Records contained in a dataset
(** Any fuel that covers the remaining coins gives the result of
    [canForceWinGivenOffer], whatever the cache holds: the recursion of the
    source ends after at most one level per coin. *)
Lemma canForceWin_fuel_enough fuel : ∀ st b memo,
  (length (remaining st) ≤ fuel)%nat →
  canForceWin_fuel fuel st b memo = canForceWinGivenOffer st b memo.
Proof.
  unfold canForceWinGivenOffer.
  induction fuel as [fuel IH] using lt_wf_ind. intros st b memo Hf.
  destruct fuel as [|fuel].
  { by replace (length (remaining st)) with 0%nat by lia. }
  destruct (length (remaining st)) as [|n] eqn:En.
  { cbn. destruct (memo !! _); [done|]. by rewrite En. }
  cbn [canForceWin_fuel]. destruct (memo !! _); [done|].
  case_bool_decide; [done|]. apply tryCoins_ext.
  intros c b2 m Hc. pose proof (placeCoin_shorter st b c Hc) as Hlt.
  rewrite (IH fuel) by lia. rewrite (IH n) by lia. done.
Qed.

Lemma canForceWin_fuel_enough_witness :
  canForceWin_fuel 9 opening 0 ∅ = canForceWinGivenOffer opening 0 ∅.
Proof. apply (canForceWin_fuel_enough 9 opening 0 ∅). cbn. lia. Defined.


(** ** The solver's contract *)

Lemma forallb_seq3 (f : nat → bool) :
  forallb f (seq 0 3) = true ↔ ∀ b2, (b2 < 3)%nat → f b2 = true.
Proof.
  cbn. rewrite !andb_true_iff. split.
  - intros (? & ? & ? & _) [|[|[|b2]]] ?; [done..|lia].
  - intros H. split_and!; [apply H; lia..|done].
Qed.

(** On the states of the data model the test the loops make of a coin is
    the property [forcing]. *)
Lemma coinWins_forcing st b c :
  key_ok st → turn_ok st → c ∈ remaining st →
  coinWins search st b c = true ↔ forcing st b c.
Proof.
  intros Hok Hturn Hc. unfold coinWins, forcing, turn_ok in *.
  pose proof (placeCoin_key_ok st b c Hok) as Hok'.
  pose proof (placeCoin_shorter st b c Hc) as Hlen.
  set (next := placeCoin st b c) in *.
  assert (Ht : turn next = turn st + 1) by done.
  assert (Hcf : ∀ b2, canForceWin next b2 = search next b2)
    by (intros; by apply canForceWin_search).
  setoid_rewrite Hcf. rewrite winner_uniqueTop.
  case_bool_decide as H4.
  - assert (remaining next = []) as Hnil.
    { destruct (remaining next); [done|]. cbn in Hlen. lia. }
    assert (Hs : ∀ b2, search next b2 = uniqueTop (sums next)).
    { intros b2. rewrite search_unfold, Hnil. done. }
    split; [intros ?; left; split; [lia|done]|].
    intros [[_ ?]|Hall]; [done|]. rewrite <-(Hs 0%nat). apply Hall. lia.
  - rewrite forallb_seq3. split; [by right|]. intros [[? _]|?]; [lia|done].
Qed.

§ **Task instructions**: With nothing left out, return each entry exactly.

§ **Worked solution**:
(** Any fuel that covers the remaining coins gives the result of
    [canForceWinGivenOffer], whatever the cache holds: the recursion of the
    source ends after at most one level per coin. *)
Lemma canForceWin_fuel_enough fuel : ∀ st b memo,
  (length (remaining st) ≤ fuel)%nat →
  canForceWin_fuel fuel st b memo = canForceWinGivenOffer st b memo.
Proof.
  unfold canForceWinGivenOffer.
  induction fuel as [fuel IH] using lt_wf_ind. intros st b memo Hf.
  destruct fuel as [|fuel].
  { by replace (length (remaining st)) with 0%nat by lia. }
  destruct (length (remaining st)) as [|n] eqn:En.
  { cbn. destruct (memo !! _); [done|]. by rewrite En. }
  cbn [canForceWin_fuel]. destruct (memo !! _); [done|].
  case_bool_decide; [done|]. apply tryCoins_ext.
  intros c b2 m Hc. pose proof (placeCoin_shorter st b c Hc) as Hlt.
  rewrite (IH fuel) by lia. rewrite (IH n) by lia. done.
Qed.

Lemma canForceWin_fuel_enough_witness :
  canForceWin_fuel 9 opening 0 ∅ = canForceWinGivenOffer opening 0 ∅.
Proof. apply (canForceWin_fuel_enough 9 opening 0 ∅). cbn. lia. Defined.


(** ** The solver's contract *)

Lemma forallb_seq3 (f : nat → bool) :
  forallb f (seq 0 3) = true ↔ ∀ b2, (b2 < 3)%nat → f b2 = true.
Proof.
  cbn. rewrite !andb_true_iff. split.
  - intros (? & ? & ? & _) [|[|[|b2]]] ?; [done..|lia].
  - intros H. split_and!; [apply H; lia..|done].
Qed.

(** On the states of the data model the test the loops make of a coin is
    the property [forcing]. *)
Lemma coinWins_forcing st b c :
  key_ok st → turn_ok st → c ∈ remaining st →
  coinWins search st b c = true ↔ forcing st b c.
Proof.
  intros Hok Hturn Hc. unfold coinWins, forcing, turn_ok in *.
  pose proof (placeCoin_key_ok st b c Hok) as Hok'.
  pose proof (placeCoin_shorter st b c Hc) as Hlen.
  set (next := placeCoin st b c) in *.
  assert (Ht : turn next = turn st + 1) by done.
  assert (Hcf : ∀ b2, canForceWin next b2 = search next b2)
    by (intros; by apply canForceWin_search).
  setoid_rewrite Hcf. rewrite winner_uniqueTop.
  case_bool_decide as H4.
  - assert (remaining next = []) as Hnil.
    { destruct (remaining next); [done|]. cbn in Hlen. lia. }
    assert (Hs : ∀ b2, search next b2 = uniqueTop (sums next)).
    { intros b2. rewrite search_unfold, Hnil. done. }
    split; [intros ?; left; split; [lia|done]|].
    intros [[_ ?]|Hall]; [done|]. rewrite <-(Hs 0%nat). apply Hall. lia.
  - rewrite forallb_seq3. split; [by right|]. intros [[? _]|?]; [lia|done].
Qed.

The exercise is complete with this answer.